## [Brief]
Only certain lines below are wanted: those starting at the line containing "then InvalidEventError else" and ending at the line containing "(** [filterError] of", both included, each retyped exactly.

+ + +

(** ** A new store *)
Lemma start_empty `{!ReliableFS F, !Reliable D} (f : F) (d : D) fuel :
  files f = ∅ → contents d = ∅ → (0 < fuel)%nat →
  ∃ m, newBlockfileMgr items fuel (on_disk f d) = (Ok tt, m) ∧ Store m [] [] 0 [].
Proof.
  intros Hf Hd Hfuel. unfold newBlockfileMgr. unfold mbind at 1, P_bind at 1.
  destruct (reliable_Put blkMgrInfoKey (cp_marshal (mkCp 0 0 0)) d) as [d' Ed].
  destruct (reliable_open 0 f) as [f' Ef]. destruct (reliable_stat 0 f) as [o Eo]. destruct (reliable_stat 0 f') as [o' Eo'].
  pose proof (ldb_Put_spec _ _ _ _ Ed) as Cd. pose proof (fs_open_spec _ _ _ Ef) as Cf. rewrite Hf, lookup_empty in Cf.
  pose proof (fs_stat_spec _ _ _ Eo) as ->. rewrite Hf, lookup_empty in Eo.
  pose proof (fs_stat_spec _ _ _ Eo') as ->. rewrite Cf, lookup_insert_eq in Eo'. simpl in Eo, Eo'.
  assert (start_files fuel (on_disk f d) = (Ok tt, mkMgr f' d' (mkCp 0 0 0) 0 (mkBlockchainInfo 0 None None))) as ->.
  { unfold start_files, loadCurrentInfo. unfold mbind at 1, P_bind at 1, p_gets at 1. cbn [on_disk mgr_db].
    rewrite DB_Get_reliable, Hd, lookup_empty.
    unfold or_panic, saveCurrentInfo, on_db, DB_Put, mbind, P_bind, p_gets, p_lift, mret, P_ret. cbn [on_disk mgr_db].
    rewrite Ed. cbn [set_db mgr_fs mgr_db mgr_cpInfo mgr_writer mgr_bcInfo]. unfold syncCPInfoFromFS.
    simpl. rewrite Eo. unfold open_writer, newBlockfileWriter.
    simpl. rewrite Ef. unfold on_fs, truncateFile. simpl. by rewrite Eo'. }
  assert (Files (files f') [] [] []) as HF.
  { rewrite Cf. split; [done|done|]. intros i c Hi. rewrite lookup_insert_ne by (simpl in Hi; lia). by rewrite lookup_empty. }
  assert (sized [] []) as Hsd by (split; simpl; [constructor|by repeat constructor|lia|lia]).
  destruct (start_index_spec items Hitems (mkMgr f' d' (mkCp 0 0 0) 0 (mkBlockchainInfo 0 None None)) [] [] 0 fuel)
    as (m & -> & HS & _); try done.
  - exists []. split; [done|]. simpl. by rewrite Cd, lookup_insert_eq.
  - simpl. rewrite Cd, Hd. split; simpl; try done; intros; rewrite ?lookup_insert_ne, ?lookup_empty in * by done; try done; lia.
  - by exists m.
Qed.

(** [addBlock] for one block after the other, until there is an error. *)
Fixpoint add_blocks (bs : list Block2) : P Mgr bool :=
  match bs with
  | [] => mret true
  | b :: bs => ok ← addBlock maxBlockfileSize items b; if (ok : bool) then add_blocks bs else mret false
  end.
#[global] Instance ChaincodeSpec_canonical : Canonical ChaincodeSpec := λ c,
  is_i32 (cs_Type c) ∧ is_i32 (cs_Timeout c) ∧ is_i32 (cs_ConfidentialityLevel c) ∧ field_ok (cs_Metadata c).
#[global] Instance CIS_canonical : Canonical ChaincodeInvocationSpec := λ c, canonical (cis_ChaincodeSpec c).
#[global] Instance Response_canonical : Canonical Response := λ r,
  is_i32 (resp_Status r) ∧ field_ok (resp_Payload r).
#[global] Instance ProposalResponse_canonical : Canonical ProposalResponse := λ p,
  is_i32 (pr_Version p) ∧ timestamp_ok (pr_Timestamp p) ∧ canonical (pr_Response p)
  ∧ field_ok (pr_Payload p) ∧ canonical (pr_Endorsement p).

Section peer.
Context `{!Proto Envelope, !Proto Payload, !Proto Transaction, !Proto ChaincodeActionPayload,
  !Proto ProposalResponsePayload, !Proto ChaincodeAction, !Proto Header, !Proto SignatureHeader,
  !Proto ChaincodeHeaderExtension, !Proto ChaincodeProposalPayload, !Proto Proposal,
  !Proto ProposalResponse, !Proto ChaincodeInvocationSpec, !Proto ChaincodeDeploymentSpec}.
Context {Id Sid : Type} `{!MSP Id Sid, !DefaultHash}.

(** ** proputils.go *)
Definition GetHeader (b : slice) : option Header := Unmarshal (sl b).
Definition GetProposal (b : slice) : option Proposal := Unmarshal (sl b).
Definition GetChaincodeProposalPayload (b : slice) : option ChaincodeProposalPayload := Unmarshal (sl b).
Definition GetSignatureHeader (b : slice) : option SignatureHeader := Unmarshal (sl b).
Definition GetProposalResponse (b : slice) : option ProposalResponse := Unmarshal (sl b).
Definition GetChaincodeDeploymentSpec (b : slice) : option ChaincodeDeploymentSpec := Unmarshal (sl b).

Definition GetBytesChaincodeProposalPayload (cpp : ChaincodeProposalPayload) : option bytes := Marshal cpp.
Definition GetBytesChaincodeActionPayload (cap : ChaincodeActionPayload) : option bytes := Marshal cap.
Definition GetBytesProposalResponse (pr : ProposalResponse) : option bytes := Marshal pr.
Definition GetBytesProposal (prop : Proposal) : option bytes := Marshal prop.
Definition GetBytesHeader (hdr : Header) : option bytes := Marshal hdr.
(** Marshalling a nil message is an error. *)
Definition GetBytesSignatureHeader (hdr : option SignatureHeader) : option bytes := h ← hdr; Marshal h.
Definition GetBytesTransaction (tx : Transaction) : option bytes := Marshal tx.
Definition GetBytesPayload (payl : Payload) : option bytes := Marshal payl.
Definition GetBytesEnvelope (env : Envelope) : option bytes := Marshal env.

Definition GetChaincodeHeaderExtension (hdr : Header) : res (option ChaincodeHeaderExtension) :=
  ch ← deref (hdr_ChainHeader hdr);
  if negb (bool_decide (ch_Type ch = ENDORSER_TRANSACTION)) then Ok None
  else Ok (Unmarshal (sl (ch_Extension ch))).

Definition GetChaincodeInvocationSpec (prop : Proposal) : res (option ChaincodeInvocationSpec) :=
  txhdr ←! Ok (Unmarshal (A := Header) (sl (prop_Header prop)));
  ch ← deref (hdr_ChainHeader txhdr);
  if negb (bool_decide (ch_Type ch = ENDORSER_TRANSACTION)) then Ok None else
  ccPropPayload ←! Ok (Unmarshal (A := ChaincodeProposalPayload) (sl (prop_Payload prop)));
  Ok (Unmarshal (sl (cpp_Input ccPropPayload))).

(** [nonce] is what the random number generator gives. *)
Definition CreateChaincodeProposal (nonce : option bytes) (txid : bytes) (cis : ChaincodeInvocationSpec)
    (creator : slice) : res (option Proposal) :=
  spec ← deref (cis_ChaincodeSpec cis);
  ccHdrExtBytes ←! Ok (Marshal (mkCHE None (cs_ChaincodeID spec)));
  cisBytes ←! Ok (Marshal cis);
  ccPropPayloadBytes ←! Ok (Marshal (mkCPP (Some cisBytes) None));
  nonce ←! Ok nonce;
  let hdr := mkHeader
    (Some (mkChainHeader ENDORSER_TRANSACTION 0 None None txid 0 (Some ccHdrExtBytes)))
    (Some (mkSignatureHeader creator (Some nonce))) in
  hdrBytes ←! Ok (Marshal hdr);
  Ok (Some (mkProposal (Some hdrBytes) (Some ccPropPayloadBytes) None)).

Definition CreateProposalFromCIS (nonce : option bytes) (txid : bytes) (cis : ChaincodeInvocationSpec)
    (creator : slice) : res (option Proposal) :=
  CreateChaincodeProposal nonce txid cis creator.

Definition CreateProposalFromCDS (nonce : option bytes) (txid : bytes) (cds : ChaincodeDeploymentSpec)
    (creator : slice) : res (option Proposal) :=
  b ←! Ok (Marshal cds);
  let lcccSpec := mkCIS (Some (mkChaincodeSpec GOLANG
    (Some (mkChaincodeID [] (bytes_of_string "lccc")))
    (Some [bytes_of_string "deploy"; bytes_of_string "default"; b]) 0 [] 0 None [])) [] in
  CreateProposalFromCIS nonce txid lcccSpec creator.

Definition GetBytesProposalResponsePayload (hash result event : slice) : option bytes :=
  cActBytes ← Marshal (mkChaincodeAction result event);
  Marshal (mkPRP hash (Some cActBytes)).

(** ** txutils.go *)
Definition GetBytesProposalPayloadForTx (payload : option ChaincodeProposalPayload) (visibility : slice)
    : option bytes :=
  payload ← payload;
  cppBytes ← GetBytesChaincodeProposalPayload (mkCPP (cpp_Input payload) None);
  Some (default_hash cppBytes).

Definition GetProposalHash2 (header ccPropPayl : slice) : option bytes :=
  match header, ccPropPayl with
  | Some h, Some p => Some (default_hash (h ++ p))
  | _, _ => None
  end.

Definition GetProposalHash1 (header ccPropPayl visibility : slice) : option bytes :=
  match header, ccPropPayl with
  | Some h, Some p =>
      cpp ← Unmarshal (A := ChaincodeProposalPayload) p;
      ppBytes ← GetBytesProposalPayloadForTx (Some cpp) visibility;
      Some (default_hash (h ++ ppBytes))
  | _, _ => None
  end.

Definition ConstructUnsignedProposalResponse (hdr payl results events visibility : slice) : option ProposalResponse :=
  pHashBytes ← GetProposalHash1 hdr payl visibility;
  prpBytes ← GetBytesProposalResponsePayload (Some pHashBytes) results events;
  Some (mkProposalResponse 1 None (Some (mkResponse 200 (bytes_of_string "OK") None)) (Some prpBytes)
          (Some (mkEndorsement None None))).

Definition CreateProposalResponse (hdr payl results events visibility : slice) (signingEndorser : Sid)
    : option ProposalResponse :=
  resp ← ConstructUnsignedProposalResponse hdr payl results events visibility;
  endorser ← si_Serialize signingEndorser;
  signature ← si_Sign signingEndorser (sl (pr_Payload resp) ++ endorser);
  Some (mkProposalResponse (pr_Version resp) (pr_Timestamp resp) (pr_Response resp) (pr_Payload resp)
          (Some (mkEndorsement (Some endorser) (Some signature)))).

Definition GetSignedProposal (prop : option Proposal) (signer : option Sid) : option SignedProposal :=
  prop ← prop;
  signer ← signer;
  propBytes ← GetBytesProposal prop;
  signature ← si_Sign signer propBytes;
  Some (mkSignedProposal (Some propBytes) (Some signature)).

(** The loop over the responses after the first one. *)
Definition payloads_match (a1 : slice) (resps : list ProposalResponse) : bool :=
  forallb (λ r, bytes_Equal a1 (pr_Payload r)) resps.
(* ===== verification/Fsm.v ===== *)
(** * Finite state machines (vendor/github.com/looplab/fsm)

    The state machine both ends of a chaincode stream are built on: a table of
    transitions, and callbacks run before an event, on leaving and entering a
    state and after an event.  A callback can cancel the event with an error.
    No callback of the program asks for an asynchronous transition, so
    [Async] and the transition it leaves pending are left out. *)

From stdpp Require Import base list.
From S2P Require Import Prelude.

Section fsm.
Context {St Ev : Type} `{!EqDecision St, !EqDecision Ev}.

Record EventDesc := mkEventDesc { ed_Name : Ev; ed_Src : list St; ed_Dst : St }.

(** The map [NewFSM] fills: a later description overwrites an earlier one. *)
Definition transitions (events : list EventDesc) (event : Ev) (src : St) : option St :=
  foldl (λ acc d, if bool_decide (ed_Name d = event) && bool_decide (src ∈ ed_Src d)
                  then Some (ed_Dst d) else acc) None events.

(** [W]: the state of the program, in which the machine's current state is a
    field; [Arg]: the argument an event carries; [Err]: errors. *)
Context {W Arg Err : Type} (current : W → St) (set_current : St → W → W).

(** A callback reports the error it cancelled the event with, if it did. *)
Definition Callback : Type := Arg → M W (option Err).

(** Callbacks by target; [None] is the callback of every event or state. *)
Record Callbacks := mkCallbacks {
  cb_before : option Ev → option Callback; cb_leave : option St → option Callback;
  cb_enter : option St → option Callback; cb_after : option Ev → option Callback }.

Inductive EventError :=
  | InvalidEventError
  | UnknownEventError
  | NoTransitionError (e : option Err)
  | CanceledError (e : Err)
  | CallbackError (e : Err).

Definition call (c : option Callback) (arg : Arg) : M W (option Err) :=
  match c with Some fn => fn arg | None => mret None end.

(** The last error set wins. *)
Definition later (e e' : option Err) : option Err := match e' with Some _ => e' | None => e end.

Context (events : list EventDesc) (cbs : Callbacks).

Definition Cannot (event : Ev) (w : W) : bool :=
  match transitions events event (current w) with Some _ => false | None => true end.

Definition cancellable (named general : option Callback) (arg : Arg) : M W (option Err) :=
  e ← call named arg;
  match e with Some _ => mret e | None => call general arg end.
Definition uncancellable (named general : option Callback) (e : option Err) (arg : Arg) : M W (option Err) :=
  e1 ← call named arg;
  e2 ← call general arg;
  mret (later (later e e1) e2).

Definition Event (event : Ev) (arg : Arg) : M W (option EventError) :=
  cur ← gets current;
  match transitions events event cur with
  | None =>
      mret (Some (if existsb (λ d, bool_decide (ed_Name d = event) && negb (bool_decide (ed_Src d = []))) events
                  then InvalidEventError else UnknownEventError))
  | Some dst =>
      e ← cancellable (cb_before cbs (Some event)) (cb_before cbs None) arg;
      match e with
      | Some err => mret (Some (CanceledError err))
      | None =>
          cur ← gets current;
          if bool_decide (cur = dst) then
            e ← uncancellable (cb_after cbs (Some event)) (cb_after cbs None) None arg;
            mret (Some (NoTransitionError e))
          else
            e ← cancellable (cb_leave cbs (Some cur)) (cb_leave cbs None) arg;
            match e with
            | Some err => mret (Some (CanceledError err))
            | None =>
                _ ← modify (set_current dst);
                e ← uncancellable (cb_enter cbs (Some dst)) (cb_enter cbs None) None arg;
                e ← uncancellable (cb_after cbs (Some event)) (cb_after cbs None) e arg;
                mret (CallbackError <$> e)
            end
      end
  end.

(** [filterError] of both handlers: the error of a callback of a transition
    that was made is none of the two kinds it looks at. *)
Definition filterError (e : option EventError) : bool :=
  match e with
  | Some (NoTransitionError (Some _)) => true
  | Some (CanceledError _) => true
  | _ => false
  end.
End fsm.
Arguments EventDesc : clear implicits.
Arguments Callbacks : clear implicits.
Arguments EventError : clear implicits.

+ + +

## [Result of this task]
                  then InvalidEventError else UnknownEventError))
  | Some dst =>
      e ← cancellable (cb_before cbs (Some event)) (cb_before cbs None) arg;
      match e with
      | Some err => mret (Some (CanceledError err))
      | None =>
          cur ← gets current;
          if bool_decide (cur = dst) then
            e ← uncancellable (cb_after cbs (Some event)) (cb_after cbs None) None arg;
            mret (Some (NoTransitionError e))
          else
            e ← cancellable (cb_leave cbs (Some cur)) (cb_leave cbs None) arg;
            match e with
            | Some err => mret (Some (CanceledError err))
            | None =>
                _ ← modify (set_current dst);
                e ← uncancellable (cb_enter cbs (Some dst)) (cb_enter cbs None) None arg;
                e ← uncancellable (cb_after cbs (Some event)) (cb_after cbs None) e arg;
                mret (CallbackError <$> e)
            end
      end
  end.

(** [filterError] of both handlers: the error of a callback of a transition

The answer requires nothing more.